Retour d’Alexandre Dumas dans les Galeries Saint-Hubert

Du 30 avril au 25 mai 2025, le Théâtre Royal des Galeries propose dans son enceinte mythique de la Galerie du Roi, une nouvelle version de Kean. Cette pièce d’Alexandre Dumas, qui offre une réflexion unique sur la place du comédien dans la société, a toujours été incarnée par les plus grands acteurs. Elle fut créée en 1836 au Théâtre des Variétés à Paris par l’immense Frédérick Lemaître. Elle est portée ici par un casting « cinq étoiles » dont émerge Daniel Hanssens dans le rôle-titre. Cette superproduction de la Compagnie des Galeries, mise en scène par Alain Leempoel, me fournit l’occasion de rappeler qu’Alexandre Dumas fut un habitué des Galeries Royales Saint-Hubert. C’était il y a près de 175 ans…                                                                                                                                                                                 

Le 2 décembre 1851, le futur Napoléon III, alors Président de la République Française, s’octroya le pouvoir absolu au travers d’un coup d’Etat.
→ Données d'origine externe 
(** C7 (amended).  The pass leaves an item without embedding exactly as
    it was, changes nothing at all when fewer than two embeddings are
    valid, and otherwise gives every item that has an embedding the
    ranked list of its neighbours, of length [min N (valid - 1)], hence
    at most [N]; this list is non-empty when the configured count [N] is
    at least one. *)
Theorem similar_items_shape (N : nat) (items : list item)
    (embeddings : list (option (list Q))) (ids : list str) :
  length items = length embeddings ->
  length ids = length embeddings ->
  exists out,
    phase2_assign_similar (Z.of_nat N) items embeddings ids = Ok out /\
    length out = length items /\
    (forall i, embeddings !! i = Some None -> out !! i = items !! i) /\
    ((length (valid_of embeddings) < 2)%nat -> out = items) /\
    (forall i e it,
       (2 <= length (valid_of embeddings))%nat ->
       embeddings !! i = Some (Some e) ->
       items !! i = Some it ->
       exists l,
         out !! i = Some (set_similar_items l it) /\
         l = neighbours (Z.of_nat N) ids embeddings i e /\
         length l = (N `min` (length (valid_of embeddings) - 1))%nat /\
         (length l <= N)%nat /\
         ((1 <= N)%nat -> l <> [])).
Proof.
  intros Hitems Hids.
  destruct (phase2_spec (Z.of_nat N) items embeddings ids Hitems Hids)
    as (out & Hrun & Hlen & Hlook).
  exists out. split; [done|]. split; [done|]. split; [|split].
  - intros i Hi. by rewrite Hlook, Hi.
  - intros Hfew. apply list_eq. intros k. rewrite Hlook.
    apply Nat.ltb_lt in Hfew. rewrite Hfew. by destruct (embeddings !! k) as [[?|]|].
  - intros i e it Hmany Hi Hit.
    exists (neighbours (Z.of_nat N) ids embeddings i e).
    assert (Hl := neighbours_length (Z.of_nat N) N ids embeddings i e
                    eq_refl Hids Hi).
    split; [|split; [done|split; [done|split; [lia|]]]].
    + rewrite Hlook, Hi, Hit. apply Nat.ltb_ge in Hmany. by rewrite Hmany.
    + intros HN Hnil. rewrite Hnil in Hl. simpl in Hl. lia.
Qed.

(** * Further properties of the code *)

(** ** The manifest resolver, path by path *)

Lemma resolve_thumbnail_raises (manifest : json) (e : exn) :
  resolve_thumbnail manifest = Raise e -> e = AttributeError.
Proof.
  unfold resolve_thumbnail. destruct manifest; simpl; try congruence.
  destruct (truthy (default JNull (assoc (u "thumbnail") kv))) eqn:Ht; [|done].
  destruct (default JNull (assoc (u "thumbnail") kv)) as [| | | |l|t]; simpl;
    try congruence.
  destruct l as [|v l]; [done|]. simpl. destruct v; simpl; congruence.
Qed.

Lemma resolver_raise_kind (py_repr : json -> str) (manifest : json) (e : exn) :
  extract_image_url py_repr manifest = Raise e -> e = AttributeError.
Proof.
  unfold extract_image_url.
  destruct (resolve_primary py_repr manifest) as [[v|]|e'].
  - done.
  - apply resolve_thumbnail_raises.
  - destruct (caught e') eqn:Hc.
    + apply resolve_thumbnail_raises.
    + intros [= <-]. by destruct e'.
Qed.

(** X1.  Whatever the manifest, the only exception the resolver lets out is
    [AttributeError]: index, key and type errors of the nested lookups are
    absorbed, and the thumbnail fallback cannot raise them. *)
Theorem extract_image_url_raises_only_attribute_error
    (py_repr : json -> str) (manifest : json) (e : exn) :
  extract_image_url py_repr manifest = Raise e -> e = AttributeError.
Proof. apply resolver_raise_kind. Qed.

(** X2.  The first image of the first canvas of the first sequence decides:
    when its resource has a non-empty [@id], that value is returned,
    whatever else the manifest holds (a thumbnail included). *)
Theorem extract_image_url_prefers_resource_id
    (py_repr : json -> str) (kv s0 c0 i0 r : list (str * json))
    (seqs canvases images : list json) (url : json) :
  assoc (u "sequences") kv = Some (JArr (JObj s0 :: seqs)) ->
  assoc (u "canvases") s0 = Some (JArr (JObj c0 :: canvases)) ->
  assoc (u "images") c0 = Some (JArr (JObj i0 :: images)) ->
  assoc (u "resource") i0 = Some (JObj r) ->
  assoc (u "@id") r = Some url ->
  truthy url = true ->
  extract_image_url py_repr (JObj kv) = Ok url.
Proof.
  intros Hs Hc Hi Hr Hu Ht. unfold extract_image_url, resolve_primary.
  simpl. rewrite Hs. simpl. rewrite Hc. simpl. rewrite Hi. simpl.
  rewrite Hr. simpl. rewrite Hu. simpl. by rewrite Ht.
Qed.

(** X3.  When that resource has no usable [@id] but a [service] object whose
    [@id] is a non-empty string, the URL is the service id followed by the
    fixed size, rotation and quality suffix. *)
Theorem extract_image_url_service_fallback
    (py_repr : json -> str) (kv s0 c0 i0 r svc : list (str * json))
    (seqs canvases images : list json) (svc_id : str) :
  assoc (u "sequences") kv = Some (JArr (JObj s0 :: seqs)) ->
  assoc (u "canvases") s0 = Some (JArr (JObj c0 :: canvases)) ->
  assoc (u "images") c0 = Some (JArr (JObj i0 :: images)) ->
  assoc (u "resource") i0 = Some (JObj r) ->
  truthy (default (JStr []) (assoc (u "@id") r)) = false ->
  assoc (u "service") r = Some (JObj svc) ->
  assoc (u "@id") svc = Some (JStr svc_id) ->
  svc_id <> [] ->
  extract_image_url py_repr (JObj kv)
  = Ok (JStr (svc_id ++ u "/full/800,/0/default.jpg")).
Proof.
  intros Hs Hc Hi Hr Hu Hsvc Hid Hne. unfold extract_image_url, resolve_primary.
  simpl. rewrite Hs. simpl. rewrite Hc. simpl. rewrite Hi. simpl.
  rewrite Hr. simpl. rewrite Hu. rewrite Hsvc. simpl. rewrite Hid. simpl.
  by destruct svc_id.
Qed.

(** X4.  A manifest without (or with an empty) [sequences] is resolved from
    [thumbnail]: nothing there gives the empty string, an object gives its
    [@id] (the empty string when it has none), and a list that starts with
    an object gives that object's [@id]. *)
Theorem extract_image_url_thumbnail_fallback
    (py_repr : json -> str) (kv : list (str * json)) :
  truthy (default (JArr []) (assoc (u "sequences") kv)) = false ->
  (truthy (default JNull (assoc (u "thumbnail") kv)) = false ->
   extract_image_url py_repr (JObj kv) = Ok (JStr [])) /\
  (forall t, assoc (u "thumbnail") kv = Some (JObj t) ->
   extract_image_url py_repr (JObj kv)
   = Ok (default (JStr []) (assoc (u "@id") t))) /\
  (forall t rest, assoc (u "thumbnail") kv = Some (JArr (JObj t :: rest)) ->
   extract_image_url py_repr (JObj kv)
   = Ok (default (JStr []) (assoc (u "@id") t))).
Proof.
  intros Hs. unfold extract_image_url, resolve_primary, resolve_thumbnail.
  simpl. rewrite Hs. simpl. split; [|split].
  - intros Ht. by rewrite Ht.
  - intros t Ht. rewrite Ht. simpl. by destruct t.
  - intros t rest Ht. rewrite Ht. done.
Qed.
C’est ainsi que les principaux leaders de l’opposition de l’époque furent frappés de proscription. Cela amena de nombreux proscrits à s’exiler vers Bruxelles, capitale d’un pays de liberté, ville de langue française située non loin de Paris. Parmi ceux-ci, le plus célèbre fut sans conteste Victor Hugo (1802-1885). Mais il n’y avait pas que l’auteur des Misérables à Bruxelles en 1851…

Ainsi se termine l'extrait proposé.